**Task item**
Find the line with "Theorem get_not_found_iff b" and the line with "ver = inr e ↔" in the entries below; output exactly those two lines, every line between them, and no others.

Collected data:
[Start of Attachment]
Lemma preload_no_dangling entries :
  ∀ b, no_dangling b →
       no_dangling (foldl (λ b '(name, value), set b name value None) b entries).
Proof.
  induction entries as [|[n v] entries IH]; intros b Hb; simpl; [done|].
  apply IH, set_no_dangling, Hb.
Qed.

Lemma new_no_dangling init : no_dangling (new init).
Proof.
  assert (no_dangling (mk ∅)) as H0 by (intros n vs; simpl; by rewrite lookup_empty).
  destruct init as [entries|]; simpl; [|done]. by apply preload_no_dangling.
Qed.

(** C5: [get] fails with [SecretNotFoundError] exactly when the name is not
    in the store or the requested version ("latest" when the argument is
    omitted) is not among the name's versions; every failure is that error;
    otherwise [get] returns the stored value.  A [set] under a version other
    than "latest" never changes what a lookup of "latest" gives, and a secret
    stored only under "1" is not found through "latest". *)
Theorem get_not_found_iff b n ver :
  let versionId := default "latest" ver in
  (get b n ver = inr (SecretNotFoundError n "memory" ver) ↔
     secrets b !! n = None ∨ ∃ vs, secrets b !! n = Some vs ∧ vs !! versionId = None)
  ∧ (∀ e, get b n ver = inr e ↔
          e = SecretNotFoundError n "memory" ver ∧ ∀ value, get b n ver ≠ inl value)
  ∧ (∀ value, get b n ver = inl value ↔
              ∃ vs, secrets b !! n = Some vs ∧ vs !! versionId = Some value)
  ∧ (∀ n' v version, version ≠ "latest" →
                     get (set b n' v (Some version)) n None = get b n None)
  ∧ (∀ v, get (set (new None) n v (Some "1")) n None
          = inr (SecretNotFoundError n "memory" None)).
Proof.
  intros versionId. rewrite get_lookup. fold versionId.
  split; [|split; [|split; [|split]]].
  - destruct (secrets b !! n) as [vs|]; simpl.
    + destruct (vs !! versionId) eqn:E; split; try done.
      * by intros [|(vs' & [= <-] & Hv)]; [|rewrite E in Hv].
      * intros _. right. by exists vs.
    + split; [by left|done].
  - intros e. destruct (secrets b !! n ≫= _); split.
    + done.
    + intros [_ Hno]. by destruct (Hno s).
    + by intros [= <-].
    + by intros [-> _].
  - intros value. destruct (secrets b !! n) as [vs|]; simpl.
    + destruct (vs !! versionId) eqn:E; split.
      * intros [= <-]. by exists vs.
      * intros (vs' & [= <-] & Hv). rewrite E in Hv. by injection Hv as ->.
      * done.
      * intros (vs' & [= <-] & Hv). by rewrite E in Hv.
    + split; [done|]. by intros (vs & ? & _).
  - intros n' v version Hne. rewrite !get_lookup, set_lookup. case_decide as Hn.
    + subst n'. simpl. rewrite lookup_insert_ne by done.
      destruct (secrets b !! n); simpl; [done|]. by rewrite lookup_empty.
    + done.
  - intros v. rewrite get_lookup, set_lookup. rewrite decide_True by done.
    simpl. by rewrite lookup_insert_ne, lookup_empty.
Qed.

(** C9: whatever the constructor preloads and whatever sequence of [set],
    [delete] and [clear] calls follows, no name of the store is bound to an
    empty version map; and deleting the only version of a name removes the
    name. *)
Theorem store_never_dangles init ops :
  no_dangling (run (new init) ops)
  ∧ ∀ b n version v,
      secrets (snd (delete (mk (<[n := {[version := v]}]> (secrets b))) n (Some version))) !! n
      = None.
Proof.
  split; [apply run_no_dangling, new_no_dangling|].
  intros b n version v. unfold delete; simpl. rewrite lookup_insert_eq.
  rewrite delete_singleton_eq, map_size_empty. simpl. apply lookup_delete_eq.
Qed.

End InMemoryFacts.

(** ** SecretCache *)

Section CacheFacts.
Import Cache.
Implicit Types (c : SecretCache) (backend name value : string) (version : option string).

Lemma getCacheKey_latest backend name :
  getCacheKey backend name (Some "latest") = getCacheKey backend name None.
Proof. reflexivity. Qed.

Lemma getCacheKey_default backend name version :
  getCacheKey backend name (Some (default "latest" version)) = getCacheKey backend name version.
Proof. by destruct version. Qed.

Lemma set_lookup_key c backend name value version now :
  cache (set c backend name value version now) !! getCacheKey backend name version
  = Some (mkEntry value now).
Proof. unfold set; simpl. apply lookup_insert_eq. Qed.

Lemma set_ttlMs c backend name value version now :
  ttlMs (set c backend name value version now) = ttlMs c.
Proof. reflexivity. Qed.

Lemma expired_false_fresh ttl cachedAt now value :
  Spec.fresh ttl cachedAt now → expired ttl now (mkEntry value cachedAt) = false.
Proof.
  intros Hfresh. destruct ttl as [ttl|]; simpl; [|done].
  apply bool_decide_eq_false. specialize (Hfresh ttl eq_refl). lia.
Qed.

(** The read of an entry, by cases on its expiry. *)
Lemma get_entry c backend name version now entry :
  cache c !! getCacheKey backend name version = Some entry →
  get c backend name version now =
    if expired (ttlMs c) now entry
    then (None, mk (ttlMs c) (base.delete (getCacheKey backend name version) (cache c)))
    else (Some (value entry), c).
Proof. intros H. unfold get. by rewrite H. Qed.

Lemma get_absent c backend name version now :
  cache c !! getCacheKey backend name version = None →
  get c backend name version now = (None, c).
Proof. intros H. unfold get. by rewrite H. Qed.

(** A read stores nothing: the map after it is the map before it, or that
    map without the key that was read. *)
Lemma get_shrinks c backend name version now :
  let c' := snd (get c backend name version now) in
  ttlMs c' = ttlMs c
  ∧ (c' = c ∨ (fst (get c backend name version now) = None
               ∧ cache c' = base.delete (getCacheKey backend name version) (cache c))).
Proof.
  unfold get. destruct (cache c !! _) as [entry|]; simpl; [|by auto].
  destruct (expired _ _ _); simpl; auto.
Qed.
[End of Attachment]
**Exercise solution**
Theorem get_not_found_iff b n ver :
  let versionId := default "latest" ver in
  (get b n ver = inr (SecretNotFoundError n "memory" ver) ↔
     secrets b !! n = None ∨ ∃ vs, secrets b !! n = Some vs ∧ vs !! versionId = None)
  ∧ (∀ e, get b n ver = inr e ↔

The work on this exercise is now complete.